(** * Bobby's training-history generator (ios/Scripts/generate_bobby_history.py)

    A shallow embedding of the script's tables and functions, and the
    properties of the generator proved over it.

    Conventions of the embedding:
    - a Python [int] is a [Z]; a Python [float] is a binary64 value of
      [PrimFloat.float], so the arithmetic of the intensity and weight
      computations is the interpreter's, rounding included;
    - a Python [str] is a [string]; a [dict] keyed by strings is a
      [gmap string _]; a [list] is a [list];
    - a [datetime.date] is its proleptic Gregorian ordinal;
    - a computation that can raise (a failed lookup, a division by zero, a
      malformed date string) lives in the [option] monad: [None] is the
      raised exception. *)

From Stdlib Require Import ZArith String Ascii List Floats Lia.
From stdpp Require Import base option list gmap strings pretty fin_maps.

#[local] Set Warnings "-inexact-float".
#[local] Open Scope string_scope.
#[local] Open Scope Z_scope.

(** ** Python numbers *)

Module PyNum.

(** [float(n)] for a Python int: the binary64 value nearest to [n]. *)
Definition float_of_int (n : Z) : float :=
  SF2Prim (binary_normalize prec emax n 0 false).

(** [a / b] on two ints (true division): ZeroDivisionError when [b = 0],
    otherwise the quotient as a float.  The operands of the script are small
    week counts, exactly representable. *)
Definition truediv (a b : Z) : option float :=
  if b =? 0 then None else Some (float_of_int a / float_of_int b)%float.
____________________
Repeat nothing before the line containing "SF2Prim (binary_normalize prec"; repeat that line and every later line of the listing exactly.

• _ANSWER BOX_
  SF2Prim (binary_normalize prec emax n 0 false).

(** [a / b] on two ints (true division): ZeroDivisionError when [b = 0],
    otherwise the quotient as a float.  The operands of the script are small
    week counts, exactly representable. *)
Definition truediv (a b : Z) : option float :=
  if b =? 0 then None else Some (float_of_int a / float_of_int b)%float.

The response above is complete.